We never met, but I felt an instantaneous connection with you when I previewed the artwork featured in the exhibition 淑芳你好嘛 (Suk-Fong Nay Ho Mah)/ Suk-Fong, How Are You?. I figured you received more than 700 letters during your lifetime, so you probably wouldn’t mind receiving another one.

Since March 2018, I have had the pleasure of working with your son, Paul Wong, on the yearlong public art residency, OCCUPYING CHINATOWN, as a staff member at Dr. Sun Yat-Sen Classical Chinese Garden. The artist-initiated project was commissioned by the City of Vancouver Public Art Program and in partnership with the Garden.

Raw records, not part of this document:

Lemma within_capacity_arbitrate nodes proposals : ∀ allocs,
  within_capacity nodes allocs →
  within_capacity nodes (pass_allocs (arbitrate nodes allocs proposals)).
Proof.
  induction proposals as [|a rest IH]; intros allocs Hok; simpl; [done|].
  destruct (validate nodes allocs a) as [reason|] eqn:Hv; simpl.
  - by apply IH.
  - apply IH. by apply within_capacity_put_alloc.
Qed.

(** Every proposal gets one verdict of its own. *)
Lemma arbitrate_verdicts nodes proposals : ∀ allocs,
  let p := arbitrate nodes allocs proposals in
  pass_accepted p ++ (pass_rejected p).*1 ≡ₚ proposals.
Proof.
  induction proposals as [|a rest IH]; intros allocs; simpl; [done|].
  destruct (validate nodes allocs a) as [reason|]; simpl.
  - rewrite <- Permutation_middle. f_equiv. apply IH.
  - f_equiv. apply IH.
Qed.

(** The invariant, Node by Node and quantity by quantity. *)
Lemma capacity_ok_unfold cs :
  capacity_ok cs ↔
  ∀ id n, cs_nodes cs !! id = Some n →
    CPU (reserved_on id (cs_allocs cs)) ≤ CPU (node_capacity n) ∧
    MemoryMB (reserved_on id (cs_allocs cs)) ≤ MemoryMB (node_capacity n).
Proof. reflexivity. Qed.

(** One submitted Plan keeps the capacity invariant, whether the commit
    succeeds or fails. *)
Lemma SubmitPlan_capacity_ok plan arb :
  capacity_ok (arb_state arb) →
  capacity_ok (arb_state (SubmitPlan plan arb).2).
Proof.
  intros Hok. unfold SubmitPlan, Arbiter_SubmitPlan.
  assert (within_capacity (cs_nodes (arb_state arb))
            (pass_allocs (arbitrate (cs_nodes (arb_state arb))
               (foldr remove_alloc (cs_allocs (arb_state arb)) (plan_deletes plan))
               (plan_allocs plan)))) as Hnew.
  { by apply within_capacity_arbitrate, within_capacity_deletes. }
  destruct (arb_commits arb) as [|[] commits]; simpl; done.
Qed.

(** ** The registry *)

(** C2: for a name that no factory is stored under, [NewScheduler] returns
    no Scheduler ([nil]) and an error whose message is
    [unknown scheduler '<name>'], whatever the state and the planner. *)
Theorem NewScheduler_unknown {S P X} (g : Globals S P X) name state planner :
  BuiltinSchedulers g !! name = None →
  (NewScheduler name state planner g).1
  = (None, Some (mkError ("unknown scheduler '" +:+ name +:+ "'"))).
Proof.
  intros Hnone. unfold NewScheduler, load_BuiltinSchedulers.
  cbv [mbind pkg_bind mret pkg_ret]. by rewrite Hnone.
Qed.

Lemma NewScheduler_unknown_witness :
  BuiltinSchedulers service_globals !! "batch" = None ∧
  (NewScheduler "batch" (Some (mkSnapshot cluster1)) (Some arbiter1)
     service_globals).1
  = (None, Some (mkError "unknown scheduler 'batch'")).
Proof.
  split; [reflexivity|].
  apply (NewScheduler_unknown service_globals "batch"). reflexivity.
Defined.

(** C3: for a name a factory is stored under, [NewScheduler] calls that
    factory with the given state and planner and returns what the factory
    returned, with a [nil] error. *)
Theorem NewScheduler_registered {S P X} (g : Globals S P X) name
    (factory : Factory S P X) state planner :
  BuiltinSchedulers g !! name = Some factory →
  (NewScheduler name state planner g).1 = (factory state planner, None).
Proof.
  intros Hsome. unfold NewScheduler, load_BuiltinSchedulers.
  cbv [mbind pkg_bind mret pkg_ret]. by rewrite Hsome.
Qed.

Lemma NewScheduler_registered_witness :
  BuiltinSchedulers service_globals !! "service" = Some service_factory ∧
  (NewScheduler "service" (Some (mkSnapshot cluster1)) (Some arbiter1)
     service_globals).1
  = (Some (mkNamedScheduler "service" (Some (mkSnapshot cluster1)) (Some arbiter1)),
     None).
Proof.
  split; [reflexivity|].
  apply (NewScheduler_registered service_globals "service" service_factory).
  reflexivity.
Defined.

(** C4, as the spec states it, fails: the registry is a Go map, and storing
    a factory under a name that is already there is not rejected; the entry
    is replaced and [NewScheduler] then builds the scheduler of the second
    factory. *)
Lemma store_duplicate_not_rejected :
  BuiltinSchedulers service_globals !! "service" = Some service_factory ∧
  BuiltinSchedulers
    (store_BuiltinSchedulers "service" batch_factory service_globals).2
    !! "service" = Some batch_factory ∧
  (NewScheduler "service" None None
     (store_BuiltinSchedulers "service" batch_factory service_globals).2).1
  = (Some (mkNamedScheduler "batch" None None), None) ∧
  (NewScheduler "service" None None
     (store_BuiltinSchedulers "service" batch_factory service_globals).2).1
  ≠ (NewScheduler "service" None None service_globals).1.
Proof. repeat split. discriminate. Qed.

(** C4, amended: storing a factory under a name never fails, whether or not
    the name is already there; afterwards the name maps to the factory
    stored last and every other entry is as before, so a name maps to at
    most one factory. *)
Theorem store_BuiltinSchedulers_replaces {S P X} (g : Globals S P X) name
    (factory : Factory S P X) :
  let g' := (store_BuiltinSchedulers name factory g).2 in
  BuiltinSchedulers g' !! name = Some factory ∧
  delete name (BuiltinSchedulers g') = delete name (BuiltinSchedulers g).
Proof.
  simpl. split; [apply lookup_insert_eq | apply delete_insert_eq].
Qed.

(** With factories that only build, [NewScheduler_world] is [NewScheduler]:
    the same result, and the state handed on as it was. *)
Lemma NewScheduler_world_pure {S P X Func Heap} (build : Func → Factory S P X)
    (w : World Func Heap) name state planner :
  NewScheduler_world (λ f s p w', (build f s p, w')) name state planner w
  = ((NewScheduler name state planner
        {| BuiltinSchedulers := build <$> world_schedulers w |}).1, w).
Proof.
  unfold NewScheduler_world, NewScheduler, load_BuiltinSchedulers.
  cbv [mbind pkg_bind mret pkg_ret]. simpl. rewrite lookup_fmap.
  by destruct (world_schedulers w !! name).
Qed.





(** C9: with the package variable in its initial value, the empty map,
    [NewScheduler] returns the unknown-scheduler error for every name, state
    and planner. *)
Theorem NewScheduler_initially_unknown {S P X} name (state : iface S)
    (planner : iface P) :
  (NewScheduler (SchedulerObj := X) name state planner init_globals).1
  = (None, Some (mkError ("unknown scheduler '" +:+ name +:+ "'"))).
Proof.
  unfold NewScheduler, load_BuiltinSchedulers, init_globals.
  cbv [mbind pkg_bind mret pkg_ret]. simpl. by rewrite lookup_empty.
Qed.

People who aren’t familiar with contemporary art probably don’t know how influential Paul is to young Canadian artists of Asian descent. I remember the day I watched his video piece 60 Unit; Bruise (1976) as a first-year student at Emily Carr University of Art and Design. The act of taking blood from one person and injecting it into another person’s skin is both an intimate and a jarring way of showing friendship. The video changed my and many of my classmates’ definition of art. Since then, I had always imagined Paul as a daring, hardcore individual, until I heard him talk in person about your story and his vision for OCCUPYING CHINATOWN. I realized the work Paul produces is as much about him as it is about communities.

Occupying Chinatown,

The 700 original letters and envelopes on display in 淑芳你好嘛 (Suk-Fong Nay Ho Mah)/ Suk-Fong, How Are You?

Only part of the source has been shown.